(* ===== verification/Log.v ===== *)
(** * Logging: [src/src/zlog/src/ztp_log.cc], [zlog/zlog/ztp_log.h], [use_mysql/slog.cpp]

    [spdlog] is a library: a class of calls on its registry of loggers and its
    thread pool ([SpdLog]), with what its documentation says of them
    ([SpdLogLaws]).  A [Logger] says what it was made with; patterns and the text
    of messages are left out.  The mutex of [setup_log_system] makes it one step. *)
From S2P Require Import Prelude CStr StdString StringAssist SysUtil.
Open Scope Z_scope.

(** [pool] is the thread pool of an asynchronous logger, [handler] says that the
    error handler of the program was given to it. *)
Record Logger : Type := mkLogger {
  logger_name : str; console : bool; file : option str; pool : option nat; level : Z; handler : bool }.

(** [daily_file_sink] answers [false] and [register_logger] [None] for an
    [spdlog_ex]. *)
Class SpdLog (R : Type) := {
  init_thread_pool : R -> Z -> Z -> R;
  thread_pool : R -> option nat;
  set_error_handler : R -> R;
  flush_every : R -> Z -> R;
  get_logger : R -> str -> option Logger;
  daily_file_sink : R -> str -> R * bool;
  register_logger : R -> Logger -> option R;
  drop_all : R -> R
}.

Definition set_handler (l : Logger) : Logger :=
  mkLogger (logger_name l) (console l) (file l) (pool l) (level l) true.

Class SpdLogLaws (R : Type) `{SpdLog R} := {
  pool_init r q n : is_Some (thread_pool (init_thread_pool r q n));
  get_init r q n x : get_logger (init_thread_pool r q n) x = get_logger r x;
  pool_handler r : thread_pool (set_error_handler r) = thread_pool r;
  get_handler r x : get_logger (set_error_handler r) x = set_handler <$> get_logger r x;
  pool_flush r s : thread_pool (flush_every r s) = thread_pool r;
  get_flush r s x : get_logger (flush_every r s) x = get_logger r x;
  pool_sink r p : thread_pool (daily_file_sink r p).1 = thread_pool r;
  get_sink r p x : get_logger (daily_file_sink r p).1 x = get_logger r x;
  register_none r l : register_logger r l = None <-> is_Some (get_logger r (logger_name l));
  pool_register r l r' : register_logger r l = Some r' -> thread_pool r' = thread_pool r;
  get_register r l r' x : register_logger r l = Some r' ->
    get_logger r' x = if decide (x = logger_name l) then Some l else get_logger r x;
  pool_drop r : thread_pool (drop_all r) = thread_pool r;
  get_drop r x : get_logger (drop_all r) x = None
}.

Definition BASE_LOGGER_NAME : str := lit "base".

Section Log.
Context {R FS : Type} `{SpdLog R} (access : FS -> str -> bool) (mkdir : FS -> str -> FS * bool).

(** [inited] is the static variable of [setup_log_system]. *)
Record LogSys : Type := mkLogSys { inited : bool; spd : R; disk : FS }.

Definition shutdown_log_system (s : LogSys) : LogSys := mkLogSys (inited s) (drop_all (spd s)) (disk s).

Definition init_once (s : LogSys) : LogSys :=
  if inited s then s
  else mkLogSys true (flush_every (set_error_handler (init_thread_pool (spd s) 81920 2)) 2) (disk s).

Definition log_path (dir filename : str) : str := dir ++ lit "/" ++ filename ++ lit ".log".

Definition setup_log_system (dir filename : str) (loglevel : Z) (loggername : str) (show_console : bool)
    (s : LogSys) : res LogSys :=
  let s := init_once s in
  match get_logger (spd s) loggername with
  | Some _ => Ok s
  | None =>
      '(fs, made) ← CreateDir access mkdir (Util.c_str dir) (disk s);
      if negb (made =? 0) then Ok (mkLogSys (inited s) (spd s) fs)
      else
        let path := log_path dir filename in
        let '(r, opened) := daily_file_sink (spd s) path in
        let s := mkLogSys (inited s) r fs in
        if negb opened then Ok s
        else
          let combined_logger := mkLogger loggername show_console (Some path) (thread_pool r) loglevel false in
          match register_logger r combined_logger with
          | None => Ok s
          | Some r => Ok (mkLogSys (inited s) r fs)
          end
  end.

(** [LoG]: no logger, below its level, handed to its sinks, or lost because its
    thread pool is gone. *)
Variant outcome : Type := Silent | Below (l : Logger) | Written (l : Logger) | Lost (l : Logger).

Definition LoG (loggername : str) (lvl : Z) (s : LogSys) : outcome :=
  match get_logger (spd s) loggername with
  | None => Silent
  | Some p =>
      if lvl <? level p then Below p
      else match pool p with
           | None => Written p
           | Some _ => if bool_decide (thread_pool (spd s) = pool p) then Written p else Lost p
           end
  end.

(** [SlogInit] of [use_mysql/slog.cpp]: [get(name)->set_pattern(...)]. *)
Definition deref (loggername : str) (s : LogSys) : res LogSys :=
  match get_logger (spd s) loggername with Some _ => Ok s | None => Fault Undefined end.

Definition BASE_DATA_LOGGER_NAME : str := lit "transfer_cfetsmysql".

Definition SlogInit (dir : str) (level : Z) (s : LogSys) : res LogSys :=
  s ← setup_log_system dir BASE_LOGGER_NAME level BASE_LOGGER_NAME true s;
  s ← deref BASE_LOGGER_NAME s;
  s ← setup_log_system dir BASE_DATA_LOGGER_NAME level BASE_DATA_LOGGER_NAME true s;
  deref BASE_DATA_LOGGER_NAME s.

(** What threads do, in the order the locks give. *)
Variant op : Type :=
  | Setup (dir filename : str) (loglevel : Z) (loggername : str) (show_console : bool)
  | Log (loggername : str) (lvl : Z)
  | Shutdown.

Definition step (o : op) (s : LogSys) : res (LogSys * list outcome) :=
  match o with
  | Setup d f lv n c => s ← setup_log_system d f lv n c s; Ok (s, [])
  | Log n lvl => Ok (s, [LoG n lvl s])
  | Shutdown => Ok (shutdown_log_system s, [])
  end.

Fixpoint steps (os : list op) (s : LogSys) : res (LogSys * list outcome) :=
  match os with
  | [] => Ok (s, [])
  | o :: os =>
      '(s, l) ← step o s;
      '(s, l') ← steps os s;
      Ok (s, l ++ l')
  end.
End Log.
Arguments LogSys : clear implicits.
Arguments mkLogSys {R FS} _ _ _.
Arguments inited {R FS} _.
Arguments spd {R FS} _.
Arguments disk {R FS} _.
Lemma add_help_ok p : wf p -> exists p0, add_help p = Ok p0 /\ wf p0 /\ is_Some (options p0 !! help) /\
  (forall n, n <> help -> options p0 !! n = options p !! n).
Proof.
  intros Hw. unfold add_help, add. fold help. destruct (options p !! help) as [o|] eqn:E.
  { exists p. ands; [done | done | by eexists | done]. }
  pose proof (add_option_wf p help (option_without_value help "?"%char (lit "print this message") false) Hw (wf_without _ _ _)) as H.
  rewrite E in H. destruct H as (p0 & -> & Hw0 & Ho & _). exists p0. rewrite Ho.
  ands; [done | done | rewrite lookup_insert_eq; by eexists |]. intros n Hn. by rewrite lookup_insert_ne.
Qed.

(** [parse_check] lets the program go on exactly when the arguments are valid
    items with every option that must be set and without [help].  It exits with 0
    when [help] was set, or when there are no arguments and an option is missing, and with 1
    and the first error otherwise. *)
Lemma parse_check_exits p p0 argv0 args : wf p -> add_help p = Ok p0 -> exist help p0 = Ok false ->
  exists o p', parse_check (argv0 :: args) p = Ok (o, p') /\ wf p' /\
    (exists ok, parse (argv0 :: args) p0 = Ok (ok, p')) /\
    (o = Continue <-> shorts_distinct (options p0) /\ exists its, Forall (valid_item (options p0)) its /\
       args = command_line its /\ missing (set_all (all_settings its) (options p0)) = [] /\
       help ∉ map fst (all_settings its)) /\
    match o with
    | Continue => errors p' = [] /\ exist help p' = Ok false
    | Exit code text =>
        (code = 0 /\ text = usage p' /\ (exist help p' = Ok true \/ args = [] /\ errors p' <> [])) \/
        (code = 1 /\ exist help p' = Ok false /\ exists e es, errors p' = e :: es /\ text = e ++ [newline] ++ usage p')
    end.
Proof.
  intros Hw Ep0 Hh0. destruct (add_help_ok p Hw) as (p0' & E & Hw0 & [h Hh] & _). rewrite Ep0 in E. injection E as <-.
  destruct (parse_accepts p0 argv0 args Hw0) as (ok & p' & E & Hw' & Es & Herr & Hacc & Hout).
  destruct (statics_lookup _ _ _ _ (eq_sym Es) Hh) as (h' & Hh' & _).
  assert (exist help p' = Ok (has_set h')) as Hex by (unfold exist; by rewrite Hh').
  assert (forall its, shorts_distinct (options p0) -> Forall (valid_item (options p0)) its -> args = command_line its ->
    has_set h' = bool_decide (help ∈ map fst (all_settings its))) as Hset.
  { intros its Hd Hv ->. destruct (parse_get p0 argv0 its ok p' Hw0 Hd Hv E help) as [Hget _].
    unfold exist in Hh0. rewrite Hex, Hh in *. injection Hh0 as Hh0. rewrite Hh0 in Hget. by injection Hget. }
  unfold parse_check. rewrite Ep0. cbn [mbind res_bind]. rewrite E. cbn [mbind res_bind].
  assert (check (Z.of_nat (length (argv0 :: args))) ok p' = Ok
    (if bool_decide (args = []) && negb ok || has_set h' then Exit 0 (usage p')
     else if negb ok then Exit 1 (error p' ++ [newline] ++ usage p') else Continue)) as ->.
  { unfold check. fold help. rewrite Hex. replace (Z.of_nat _ =? 1) with (bool_decide (args = []))
      by (destruct args; cbn [length]; case_bool_decide; by case_bool; try lia).
    destruct (bool_decide (args = []) && negb ok), (has_set h'), ok; done. }
  eexists _, p'. split; [done |]. split; [done |]. split; [by exists ok |]. split.
  - destruct ok; cbn [negb].
    + rewrite andb_false_r, orb_false_l. destruct (proj1 Hacc eq_refl) as [Hd (its & Hv & Ea & Hm)].
      specialize (Hset its Hd Hv Ea) as Hs. split.
      * intros Hc. split; [done |]. exists its. ands; [done.. |].
        rewrite Hs in Hc. by case_bool_decide.
      * intros [_ (its' & Hv' & Ea' & _ & Hn)]. by rewrite (Hset its' Hd Hv' Ea'), bool_decide_eq_false_2.
    + split; [by destruct (bool_decide _ && _ || _) |]. intros [Hd (its & Hv & Ea & Hm & _)]. discriminate (proj2 Hacc).
      split; [done |]. by exists its.
  - rewrite Hex. destruct ok; cbn [negb].
    + rewrite andb_false_r, orb_false_l. destruct (has_set h'); [left; by auto |]. split; [by apply Herr | done].
    + assert (errors p' <> []) as Hne by (intros He; discriminate (proj2 Herr He)). rewrite andb_true_r.
      destruct (bool_decide_reflect (args = [])); cbn [orb]; [left; by auto |]. destruct (has_set h'); [left; by auto | right].
      split; [done |]. split; [done |]. unfold error. destruct (errors p') as [|e es]; [done |]. by exists e, es.
Qed.

(** What the program reads from the parser after the items [its]: the arguments that are left,
    which options were given, and the values. *)
Definition reads_items (p : parser) (its : list item) (p' : parser) : Prop :=
  rest p' = all_left its /\
  forall n, exist n p' = match options p !! n with
    | Some o => Ok (has_set o || bool_decide (n ∈ map fst (all_settings its)))
    | None => Fault Thrown
    end /\
    forall T `{OptionType T}, get (T:=T) n p' = match last (given n (all_settings its)) with
      | Some v => read_as p n v
      | None => get n p
      end.

(** C9: The grammar of the command line, for any well-formed parser and any arguments behind the name
    of the program.  [parse_check] lets the program go on exactly when the arguments are the
    rendering of a list of valid items, in which every option that must be set is and [help] is not, and no
    short name stands for two options.  It exits with 0 when [help] was set, or when there are no
    arguments and something is missing, and with 1 and the first error otherwise; it never stops in another way.
    For valid items the other arguments are kept in their order, [exist] says
    which options were given, and [get] answers the last value of an option as its reader reads it,
    or its default; a wrong name or type throws. *)
Theorem parse_check_reads p p0 argv0 args : wf p -> add_help p = Ok p0 -> exist help p0 = Ok false ->
  exists o p', parse_check (argv0 :: args) p = Ok (o, p') /\
    (o = Continue <-> shorts_distinct (options p0) /\ exists its, Forall (valid_item (options p0)) its /\
       args = command_line its /\ missing (set_all (all_settings its) (options p0)) = [] /\
       help ∉ map fst (all_settings its)) /\
    (forall its, shorts_distinct (options p0) -> Forall (valid_item (options p0)) its -> args = command_line its ->
       reads_items p0 its p') /\
    match o with
    | Continue => errors p' = []
    | Exit code text =>
        (code = 0 /\ text = usage p' /\ (exist help p' = Ok true \/ args = [] /\ errors p' <> [])) \/
        (code = 1 /\ exists e es, errors p' = e :: es /\ text = e ++ [newline] ++ usage p')
    end.
Proof.
  intros Hw E0 Hh. destruct (parse_check_exits p p0 argv0 args Hw E0 Hh) as (o & p' & E & _ & [ok Ep] & Hc & Ho).
  destruct (add_help_ok p Hw) as (p0' & E0' & Hw0 & _). rewrite E0 in E0'. injection E0' as <-.
  exists o, p'. split; [exact E |]. split; [exact Hc |]. split.
  - intros its Hd Hv ->. split; [| by eapply parse_get].
    destruct (parse_accepts p0 argv0 (command_line its) Hw0) as (ok' & p1 & E1 & _ & _ & _ & _ & Hout).
    rewrite Ep in E1. injection E1 as <- <-. by destruct (Hout its Hd Hv eq_refl) as (_ & Ht & _).
  - destruct o as [|code text]; [apply Ho |]. destruct Ho as [?|(? & _ & ?)]; [by left | by right].
Qed.

(** ** Arguments in one string

    A word is written as characters, escaped characters and parts in quotes,
    where only the quote and the backslash are escaped. *)
Inductive piece : Type := Bare (c : ascii) | Escaped (c : ascii) | Quoted (cs : list (bool * ascii)).

Definition show_char (e : bool * ascii) : str := if e.1 then [backslash; e.2] else [e.2].
Definition show_piece (x : piece) : str :=
  match x with
  | Bare c => [c]
  | Escaped c => [backslash; c]
  | Quoted cs => quote :: concat (map show_char cs) ++ [quote]
  end.
Definition piece_text (x : piece) : str :=
  match x with Bare c | Escaped c => [c] | Quoted cs => map snd cs end.
Definition piece_ok (x : piece) : Prop :=
  match x with
  | Bare c => c <> quote /\ c <> backslash /\ c <> " "%char
  | Escaped _ => True
  | Quoted cs => Forall (fun e => e.1 = true \/ (e.2 <> quote /\ e.2 <> backslash)) cs
  end.

Definition word_text (w : list piece) : str := concat (map piece_text w).
Definition show_word (w : list piece) : str := concat (map show_piece w).
Definition show_words (ws : list (list piece)) : str := Util.join (lit " ") (map show_word ws).

Lemma tokenize_escape c r buf q args : tokenize (backslash :: c :: r) buf q args = tokenize r (buf ++ [c]) q args.
Proof. done. Qed.

Lemma tokenize_quoted cs : forall r buf args,
  Forall (fun e => e.1 = true \/ (e.2 <> quote /\ e.2 <> backslash)) cs ->
  tokenize (concat (map show_char cs) ++ quote :: r) buf true args = tokenize r (buf ++ map snd cs) false args.
Proof.
  induction cs as [|[[] c] cs IH]; intros r buf args Hcs; cbn [map concat app].
  - cbn [tokenize]. by rewrite decide_True, app_nil_r.
  - apply Forall_cons in Hcs as [_ Hcs]. cbn [show_char fst snd app].
    rewrite tokenize_escape, IH by done. by rewrite <- app_assoc.
  - apply Forall_cons in Hcs as [[?|[Hq Hb]] Hcs]; [done |]. cbn [fst snd] in *. cbn [show_char fst snd app tokenize].
    rewrite decide_False, andb_false_r, decide_False, IH by done. by rewrite <- app_assoc.
Qed.

Lemma tokenize_word w : forall r buf args, Forall piece_ok w ->
  tokenize (show_word w ++ r) buf false args = tokenize r (buf ++ word_text w) false args.
Proof.
  induction w as [|x w IH]; intros r buf args Hw; [by rewrite app_nil_r |].
  apply Forall_cons in Hw as [Hx Hw]. unfold show_word, word_text in *. cbn [map concat]. rewrite <- app_assoc, (app_assoc buf).
  rewrite <- IH by done. destruct x as [c|c|cs]; cbn [show_piece piece_text piece_ok] in *.
  - destruct Hx as (Hq & Hb & Hs). cbn [app tokenize].
    rewrite decide_False, bool_decide_eq_false_2, decide_False by done. done.
  - apply tokenize_escape.
  - rewrite <- app_comm_cons, <- app_assoc. cbn [app]. by rewrite <- tokenize_quoted.
Qed.

(** The words the parser keeps: an empty word at the end is lost. *)
Fixpoint kept (ts : list str) : list str :=
  match ts with
  | [] => []
  | [t] => if bool_decide (t = []) then [] else [t]
  | t :: ts => t :: kept ts
  end.
Lemma lock_ok_shrinks st z' f : lock_ok st -> may_move st f -> shrinks f (server st) z' -> lock_ok (mkSystem z' f).
Proof.
  intros Hok Hm Hz. pose proof (shrinks_sublist _ _ _ Hz) as Hsub.
  assert (forall x, x ∈ current (history z') -> x ∈ here st) as Hin
    by (intros x Hx; eapply elem_of_submseteq; [exact Hx | by apply sublist_submseteq]).
  constructor; cbn [server clients].
  - intros c x s Hc Hx. apply list_elem_of_lookup in Hc as [i Hc]. pose proof (proj1 (proj2 Hz)) as Hq.
    assert (exists n, x = sequential base n /\ counted n /\ n < sequence (server st)) as (n & ? & ? & ?).
    { destruct (shrinks_contents f _ _ i c Hz Hc) as [Hc' | ->].
      - apply (node_named st Hok c x s); [by eapply list_elem_of_lookup_2 | done].
      - by eapply here_named, Hin. }
    exists n. split_and!; [done | lia | lia | lia].
  - intros x s Hx%Hin. destruct (node_owned st Hok x s Hx) as [Hc Hp]. destruct (Hm s) as (H1 & H2 & _). split; by auto.
  - intros s b Hb. destruct (Hm s) as (_ & H2 & _). destruct (client_node st Hok s b) as (x & -> & Hx & Hr); [by auto |].
    exists x. assert (client_path (f s) <> None) as Hs by congruence. split_and!; [done | by eapply shrinks_current |].
    intros i c Hi Hc y t Hy Hle. cbn [server] in *.
    destruct (shrinks_contents f _ _ i c Hz Hc) as [Hc' | ->]; [| done].
    apply (Hr i c); [| done | by apply Hin | done]. destruct Hz as (_ & _ & Hv). specialize (Hv s Hs). lia.
  - eapply sublist_NoDup; [exact (nodes_once st Hok) | by apply fmap_sublist].
  - intros s x Hs y t Hy%Hin. destruct (Hm s) as (_ & _ & H3). by eapply H3.
Qed.

(** Only the client [s] moves. *)
Lemma move_one st s c : lock_ok st -> c <> Connected ->
  (forall b, client_path c = Some b -> client_path (clients st s) = Some b) ->
  (forall x, c = Holding (locks ++ x) -> forall y t, (y, t) ∈ here st -> str_leb x y = true) ->
  may_move st (goto s c (clients st)).
Proof.
  intros Hok Hc Hp Hh t. unfold goto. destruct (decide (t = s)) as [->|]; [by split_and! |].
  split_and!; [done | done | by apply holder_first].
Qed.

Lemma move_none st : lock_ok st -> may_move st (clients st).
Proof. intros Hok t. split_and!; [done | done | by apply holder_first]. Qed.

(** A node was made for [s], whose path is the client's if the call succeeded. *)
Lemma lock_ok_create st z' s n c k : lock_ok st -> clients st s = Connected ->
  sequence (server st) <= n < sequence z' -> counted n ->
  sequential base n ∉ map fst (here st) -> c ≡ₚ (sequential base n, s) :: here st ->
  history z' = history (server st) ++ [c] -> (forall t, t <> s -> seen t z' = seen t (server st)) ->
  k = Refused None \/ k = Created (locks ++ sequential base n) /\ seen s z' = length (history (server st)) ->
  lock_ok (mkSystem z' (goto s k (clients st))).
Proof.
  intros Hok Hs Hn Hc31 Hnew Hc Hh Hseen Hk.
  assert (forall t, t <> s -> goto s k (clients st) t = clients st t) as Hother
    by (intros t Ht; unfold goto; by rewrite decide_False).
  assert (goto s k (clients st) s = k) as Hself by (unfold goto; by rewrite decide_True).
  assert (forall x, (x, s) ∉ here st) as Hnone by (intros x Hx; by apply (node_owned st Hok x s) in Hx as []).
  assert (forall x t, (x, t) ∈ here st -> exists m, x = sequential base m /\ counted m /\ m < n) as Hbelow.
  { intros x t Hx. destruct (here_named st x t Hok Hx) as (m & ? & ? & ?). exists m. split_and!; [done | lia | lia | lia]. }
  constructor; cbn [server clients]; rewrite ?Hh, ?current_snoc.
  - intros c' x t [Hc' | ->%list_elem_of_singleton]%elem_of_app Hx.
    + destruct (node_named st Hok c' x t Hc' Hx) as (m & ? & ? & ?). exists m. split_and!; [done | lia | lia | lia].
    + rewrite Hc in Hx. apply elem_of_cons in Hx as [[= -> ->] | Hx]; [exists n; split_and!; [done | lia | lia | lia] |].
      destruct (Hbelow x t Hx) as (m & ? & ? & ?). exists m. split_and!; [done | lia | lia | lia].
  - intros x t. rewrite Hc. intros [[= -> ->] | Hx]%elem_of_cons.
    + rewrite Hself. destruct Hk as [-> | [-> _]]; [done |]. split; [done |]. by intros b [= <-].
    + rewrite Hother by (intros ->; by apply (Hnone x)). by apply (node_owned st Hok).
  - intros t b Hb. destruct (decide (t = s)) as [->|Ht].
    + rewrite Hself in Hb. destruct Hk as [-> | [-> Hk]]; [done |]. injection Hb as <-. eexists. split; [done |].
      split; [rewrite Hc; by left |]. intros i c' Hi Hl y t Hy _. cbn [server] in *. rewrite Hh in Hl, Hy. rewrite current_snoc in Hy.
      apply lookup_app_Some in Hl as [Hl%lookup_lt_Some | [_ Hl%list_lookup_singleton_Some]]; [lia |].
      by destruct Hl as [_ <-].
    + rewrite Hother in Hb by done. destruct (client_node st Hok t b Hb) as (x & -> & Hx & Hr). exists x.
      split_and!; [done | rewrite Hc; by right |]. intros i c' Hi Hl y u Hy Hle. cbn [server] in *.
      rewrite Hh in Hl, Hy. rewrite current_snoc, Hc in Hy. rewrite Hseen in Hi by done.
      assert ((y, u) ∈ here st) as Hy'.
      { apply elem_of_cons in Hy as [[= -> ->] | Hy]; [| done]. destruct (Hbelow x t Hx) as (m & -> & Hm & Hmn).
        apply sequential_order in Hle; lia. }
      apply lookup_app_Some in Hl as [Hl | [_ Hl%list_lookup_singleton_Some]]; [by apply (Hr i c') |].
      destruct Hl as [_ <-]. rewrite Hc. by right.
  - rewrite Hc. by constructor; [| apply (nodes_once st Hok)].
  - intros t x Ht y u. rewrite Hc. destruct (decide (t = s)) as [->|Hts].
    + rewrite Hself in Ht. by destruct Hk as [-> | [-> _]].
    + rewrite Hother in Ht by done. intros [[= -> ->] | Hy]%elem_of_cons; [| by eapply holder_first].
      destruct (client_node st Hok t (locks ++ x)) as (x' & <-%app_inv_head & Hx & _); [by rewrite Ht |].
      destruct (Hbelow x t Hx) as (m & -> & Hm & Hmn). apply sequential_order; lia.
Qed.

Lemma check_lock_true s buff z : check_lock s buff z = Ok true ->
  exists x c, buff = locks ++ x /\ history z !! seen s z = Some c /\ forall y t, (y, t) ∈ c -> str_leb x y = true.
Proof.
  unfold check_lock. destruct (zoo_get_children s z) as [rc l] eqn:E. destruct (Z.eqb_spec rc 0) as [->|]; [| done].
  cbn [negb]. destruct (children_spec s z l E) as (c & Hc & Hl). unfold at_index.
  destruct (l !! 0%nat) as [first|]; [| done]. cbn [mbind res_bind].
  destruct (decide (buff = locks ++ smallest l first)) as [->|].
  - intros _. exists (smallest l first), c. split_and!; [done | done |]. intros y t Hy.
    apply (smallest_spec l first). rewrite Hl. apply list_elem_of_fmap. by exists (y, t).
  - destruct (_ <? _)%nat; [done |]. destruct (l !! _); [| done]. cbn [mbind res_bind]. by destruct (negb _).
Qed.

(** The first of what it reads is the first of all. *)
Lemma first_read_first st s x c : lock_ok st -> client_path (clients st s) = Some (locks ++ x) ->
  history (server st) !! seen s (server st) = Some c -> (forall y t, (y, t) ∈ c -> str_leb x y = true) ->
  forall y t, (y, t) ∈ here st -> str_leb x y = true.
Proof.
  intros Hok Hp Hc Hfirst y t Hy. destruct (str_leb_total x y) as [|Hle]; [done |].
  destruct (client_node st Hok s _ Hp) as (x' & <-%app_inv_head & _ & Hr).
  by apply (Hfirst y t), (Hr _ c (le_n _) Hc).
Qed.

Lemma shrinks_none f z : shrinks f z z.
Proof. split_and!; [by left | lia | lia]. Qed.

Lemma step_sequence st st' : step st st' -> sequence (server st) <= sequence (server st').
Proof.
  destruct 1 as [s z f buff z' Hf Hc|s z f z' Hf Hc|s z f buff Hf Hc|s z f buff Hf Hc|s z f b Hf|s z f Hf|s z f|s z f Hf|s z f z' Hf];
    cbn [server]; try lia.
  1,2: unfold create_lock in Hc; destruct (zoo_create s (locks ++ base) z) as [[rc path] z1] eqn:E;
    assert (z' = z1) as -> by (destruct (rc =? 0); congruence);
    destruct (create_spec s base z rc path z1 E) as (_ & [(_ & _ & Hq) | (n & c & Hq & _)]); lia.
  - unfold release. destruct (zoo_delete s (locks ++ base) z) as [rc z'] eqn:E. by apply (delete_spec s base z rc z') in E as (_ & ? & _).
  - apply close_spec.
  - apply expire_spec.
  - apply catch_up_spec in Hf as (_ & -> & _). lia.
Qed.

Lemma create_lock_ok z f s o z' : lock_ok (mkSystem z f) -> f s = Connected -> sequence z' <= 2 ^ 31 ->
  0 <= sequence z ->
  create_lock s (locks ++ base) z = (o, z') ->
  lock_ok (mkSystem z' (goto s (match o with Some b => Created b | None => Refused None end) f)).
Proof.
  intros Hok Hf Hq H0 Hc. unfold create_lock in Hc.
  destruct (zoo_create s (locks ++ base) z) as [[rc path] z1] eqn:E.
  destruct (create_spec s base z rc path z1 E) as (Hseen & [(Hrc & Hh & Hn) | (n & c & Hn & Hnew & Hcc & Hh & Hp)]).
  - assert (o = None /\ z' = z1) as [-> ->] by (destruct (Z.eqb_spec rc 0); [done | split; congruence]).
    apply (lock_ok_shrinks (mkSystem z f)); [done | by apply (move_one (mkSystem z f)) |]. split_and!; [by left | done |].
    intros t Ht. rewrite Hseen; [done |]. intros ->. unfold goto in Ht. by rewrite decide_True in Ht.
  - assert (z' = z1) as -> by (destruct (rc =? 0); congruence).
    apply (lock_ok_create (mkSystem z f) z1 s n c); cbn [server clients]; try done; [lia |].
    destruct (Z.eqb_spec rc 0) as [Hrc|]; injection Hc as <-; [| by left]. right. by destruct (Hp Hrc) as [-> ->].
Qed.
○ ○ ○ ○ ○
§ **What you have to do**
From the material above, retype precisely the lines between the line holding "pool_init r q" and the line holding "Definition log_path (dir", inclusive, and nothing beyond them.

§ **Your response**
  pool_init r q n : is_Some (thread_pool (init_thread_pool r q n));
  get_init r q n x : get_logger (init_thread_pool r q n) x = get_logger r x;
  pool_handler r : thread_pool (set_error_handler r) = thread_pool r;
  get_handler r x : get_logger (set_error_handler r) x = set_handler <$> get_logger r x;
  pool_flush r s : thread_pool (flush_every r s) = thread_pool r;
  get_flush r s x : get_logger (flush_every r s) x = get_logger r x;
  pool_sink r p : thread_pool (daily_file_sink r p).1 = thread_pool r;
  get_sink r p x : get_logger (daily_file_sink r p).1 x = get_logger r x;
  register_none r l : register_logger r l = None <-> is_Some (get_logger r (logger_name l));
  pool_register r l r' : register_logger r l = Some r' -> thread_pool r' = thread_pool r;
  get_register r l r' x : register_logger r l = Some r' ->
    get_logger r' x = if decide (x = logger_name l) then Some l else get_logger r x;
  pool_drop r : thread_pool (drop_all r) = thread_pool r;
  get_drop r x : get_logger (drop_all r) x = None
}.

Definition BASE_LOGGER_NAME : str := lit "base".

Section Log.
Context {R FS : Type} `{SpdLog R} (access : FS -> str -> bool) (mkdir : FS -> str -> FS * bool).

(** [inited] is the static variable of [setup_log_system]. *)
Record LogSys : Type := mkLogSys { inited : bool; spd : R; disk : FS }.

Definition shutdown_log_system (s : LogSys) : LogSys := mkLogSys (inited s) (drop_all (spd s)) (disk s).

Definition init_once (s : LogSys) : LogSys :=
  if inited s then s
  else mkLogSys true (flush_every (set_error_handler (init_thread_pool (spd s) 81920 2)) 2) (disk s).

Definition log_path (dir filename : str) : str := dir ++ lit "/" ++ filename ++ lit ".log".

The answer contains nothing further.